MATERIAL FOR THIS TASK:
☆ ☆ ☆ ☆ ☆ ☆ ☆

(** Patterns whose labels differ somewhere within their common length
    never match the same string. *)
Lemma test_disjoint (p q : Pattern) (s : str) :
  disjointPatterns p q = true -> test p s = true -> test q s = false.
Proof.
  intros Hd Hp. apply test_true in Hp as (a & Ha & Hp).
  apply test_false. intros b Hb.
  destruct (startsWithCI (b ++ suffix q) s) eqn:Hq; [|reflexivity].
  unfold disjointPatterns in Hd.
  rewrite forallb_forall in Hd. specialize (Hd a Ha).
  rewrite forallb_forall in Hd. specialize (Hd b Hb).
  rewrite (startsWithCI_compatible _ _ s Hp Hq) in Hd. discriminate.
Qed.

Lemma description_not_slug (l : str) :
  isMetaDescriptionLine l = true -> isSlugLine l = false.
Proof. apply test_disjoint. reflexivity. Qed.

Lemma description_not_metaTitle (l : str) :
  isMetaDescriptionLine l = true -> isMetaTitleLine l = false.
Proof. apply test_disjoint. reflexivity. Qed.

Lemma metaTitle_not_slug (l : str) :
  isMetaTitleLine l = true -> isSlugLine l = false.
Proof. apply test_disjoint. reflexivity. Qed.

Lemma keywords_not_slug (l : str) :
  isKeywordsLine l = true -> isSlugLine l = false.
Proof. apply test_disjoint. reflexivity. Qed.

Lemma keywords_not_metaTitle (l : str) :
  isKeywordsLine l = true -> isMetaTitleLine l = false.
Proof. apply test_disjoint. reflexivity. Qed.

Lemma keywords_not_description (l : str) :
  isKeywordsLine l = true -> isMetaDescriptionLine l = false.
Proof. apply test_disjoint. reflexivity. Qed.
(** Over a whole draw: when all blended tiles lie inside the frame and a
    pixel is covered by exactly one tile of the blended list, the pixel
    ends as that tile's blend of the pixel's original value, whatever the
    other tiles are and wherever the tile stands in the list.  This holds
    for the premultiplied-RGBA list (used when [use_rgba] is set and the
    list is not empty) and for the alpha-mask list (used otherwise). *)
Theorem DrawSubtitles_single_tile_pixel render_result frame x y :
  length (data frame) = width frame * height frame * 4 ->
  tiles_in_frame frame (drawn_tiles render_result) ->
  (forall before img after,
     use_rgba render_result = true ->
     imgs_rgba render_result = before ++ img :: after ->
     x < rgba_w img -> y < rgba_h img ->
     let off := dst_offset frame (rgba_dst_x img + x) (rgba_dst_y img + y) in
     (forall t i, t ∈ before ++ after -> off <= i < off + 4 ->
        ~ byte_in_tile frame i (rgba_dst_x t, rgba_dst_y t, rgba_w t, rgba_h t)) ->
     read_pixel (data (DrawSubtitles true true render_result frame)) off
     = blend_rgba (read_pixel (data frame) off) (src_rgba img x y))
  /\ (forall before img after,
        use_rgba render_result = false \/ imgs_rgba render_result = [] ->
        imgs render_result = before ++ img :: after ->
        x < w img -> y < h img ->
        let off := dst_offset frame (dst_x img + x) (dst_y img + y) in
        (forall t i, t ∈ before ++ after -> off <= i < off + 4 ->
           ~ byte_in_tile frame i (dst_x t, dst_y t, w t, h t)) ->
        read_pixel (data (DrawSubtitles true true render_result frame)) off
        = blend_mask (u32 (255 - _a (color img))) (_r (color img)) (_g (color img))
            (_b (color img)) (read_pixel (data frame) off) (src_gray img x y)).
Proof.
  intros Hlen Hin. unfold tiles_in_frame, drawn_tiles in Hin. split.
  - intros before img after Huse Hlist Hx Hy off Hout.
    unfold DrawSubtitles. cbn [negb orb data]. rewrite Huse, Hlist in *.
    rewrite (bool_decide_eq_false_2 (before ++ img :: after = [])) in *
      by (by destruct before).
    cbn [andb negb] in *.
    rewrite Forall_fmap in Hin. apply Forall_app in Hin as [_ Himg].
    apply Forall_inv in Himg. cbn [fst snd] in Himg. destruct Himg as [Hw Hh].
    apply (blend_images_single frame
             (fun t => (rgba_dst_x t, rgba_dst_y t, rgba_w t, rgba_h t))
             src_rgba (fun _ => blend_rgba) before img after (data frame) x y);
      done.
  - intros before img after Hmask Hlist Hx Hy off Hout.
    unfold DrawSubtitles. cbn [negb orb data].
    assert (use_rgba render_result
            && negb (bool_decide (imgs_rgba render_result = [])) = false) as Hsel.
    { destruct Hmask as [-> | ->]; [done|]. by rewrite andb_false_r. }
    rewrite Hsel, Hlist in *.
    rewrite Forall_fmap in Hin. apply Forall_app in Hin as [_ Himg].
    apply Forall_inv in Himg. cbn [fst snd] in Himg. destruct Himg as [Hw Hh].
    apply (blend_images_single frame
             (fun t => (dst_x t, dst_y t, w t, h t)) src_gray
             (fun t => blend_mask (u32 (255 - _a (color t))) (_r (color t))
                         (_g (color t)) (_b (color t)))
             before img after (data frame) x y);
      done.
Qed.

☆ ☆ ☆ ☆ ☆ ☆ ☆

Could you reproduce every record above exactly as it stands?

THE COMPLETED TASK:
(** Patterns whose labels differ somewhere within their common length
    never match the same string. *)
Lemma test_disjoint (p q : Pattern) (s : str) :
  disjointPatterns p q = true -> test p s = true -> test q s = false.
Proof.
  intros Hd Hp. apply test_true in Hp as (a & Ha & Hp).
  apply test_false. intros b Hb.
  destruct (startsWithCI (b ++ suffix q) s) eqn:Hq; [|reflexivity].
  unfold disjointPatterns in Hd.
  rewrite forallb_forall in Hd. specialize (Hd a Ha).
  rewrite forallb_forall in Hd. specialize (Hd b Hb).
  rewrite (startsWithCI_compatible _ _ s Hp Hq) in Hd. discriminate.
Qed.

Lemma description_not_slug (l : str) :
  isMetaDescriptionLine l = true -> isSlugLine l = false.
Proof. apply test_disjoint. reflexivity. Qed.

Lemma description_not_metaTitle (l : str) :
  isMetaDescriptionLine l = true -> isMetaTitleLine l = false.
Proof. apply test_disjoint. reflexivity. Qed.

Lemma metaTitle_not_slug (l : str) :
  isMetaTitleLine l = true -> isSlugLine l = false.
Proof. apply test_disjoint. reflexivity. Qed.

Lemma keywords_not_slug (l : str) :
  isKeywordsLine l = true -> isSlugLine l = false.
Proof. apply test_disjoint. reflexivity. Qed.

Lemma keywords_not_metaTitle (l : str) :
  isKeywordsLine l = true -> isMetaTitleLine l = false.
Proof. apply test_disjoint. reflexivity. Qed.

Lemma keywords_not_description (l : str) :
  isKeywordsLine l = true -> isMetaDescriptionLine l = false.
Proof. apply test_disjoint. reflexivity. Qed.
(** Over a whole draw: when all blended tiles lie inside the frame and a
    pixel is covered by exactly one tile of the blended list, the pixel
    ends as that tile's blend of the pixel's original value, whatever the
    other tiles are and wherever the tile stands in the list.  This holds
    for the premultiplied-RGBA list (used when [use_rgba] is set and the
    list is not empty) and for the alpha-mask list (used otherwise). *)
Theorem DrawSubtitles_single_tile_pixel render_result frame x y :
  length (data frame) = width frame * height frame * 4 ->
  tiles_in_frame frame (drawn_tiles render_result) ->
  (forall before img after,
     use_rgba render_result = true ->
     imgs_rgba render_result = before ++ img :: after ->
     x < rgba_w img -> y < rgba_h img ->
     let off := dst_offset frame (rgba_dst_x img + x) (rgba_dst_y img + y) in
     (forall t i, t ∈ before ++ after -> off <= i < off + 4 ->
        ~ byte_in_tile frame i (rgba_dst_x t, rgba_dst_y t, rgba_w t, rgba_h t)) ->
     read_pixel (data (DrawSubtitles true true render_result frame)) off
     = blend_rgba (read_pixel (data frame) off) (src_rgba img x y))
  /\ (forall before img after,
        use_rgba render_result = false \/ imgs_rgba render_result = [] ->
        imgs render_result = before ++ img :: after ->
        x < w img -> y < h img ->
        let off := dst_offset frame (dst_x img + x) (dst_y img + y) in
        (forall t i, t ∈ before ++ after -> off <= i < off + 4 ->
           ~ byte_in_tile frame i (dst_x t, dst_y t, w t, h t)) ->
        read_pixel (data (DrawSubtitles true true render_result frame)) off
        = blend_mask (u32 (255 - _a (color img))) (_r (color img)) (_g (color img))
            (_b (color img)) (read_pixel (data frame) off) (src_gray img x y)).
Proof.
  intros Hlen Hin. unfold tiles_in_frame, drawn_tiles in Hin. split.
  - intros before img after Huse Hlist Hx Hy off Hout.
    unfold DrawSubtitles. cbn [negb orb data]. rewrite Huse, Hlist in *.
    rewrite (bool_decide_eq_false_2 (before ++ img :: after = [])) in *
      by (by destruct before).
    cbn [andb negb] in *.
    rewrite Forall_fmap in Hin. apply Forall_app in Hin as [_ Himg].
    apply Forall_inv in Himg. cbn [fst snd] in Himg. destruct Himg as [Hw Hh].
    apply (blend_images_single frame
             (fun t => (rgba_dst_x t, rgba_dst_y t, rgba_w t, rgba_h t))
             src_rgba (fun _ => blend_rgba) before img after (data frame) x y);
      done.
  - intros before img after Hmask Hlist Hx Hy off Hout.
    unfold DrawSubtitles. cbn [negb orb data].
    assert (use_rgba render_result
            && negb (bool_decide (imgs_rgba render_result = [])) = false) as Hsel.
    { destruct Hmask as [-> | ->]; [done|]. by rewrite andb_false_r. }
    rewrite Hsel, Hlist in *.
    rewrite Forall_fmap in Hin. apply Forall_app in Hin as [_ Himg].
    apply Forall_inv in Himg. cbn [fst snd] in Himg. destruct Himg as [Hw Hh].
    apply (blend_images_single frame
             (fun t => (dst_x t, dst_y t, w t, h t)) src_gray
             (fun t => blend_mask (u32 (255 - _a (color t))) (_r (color t))
                         (_g (color t)) (_b (color t)))
             before img after (data frame) x y);
      done.
Qed.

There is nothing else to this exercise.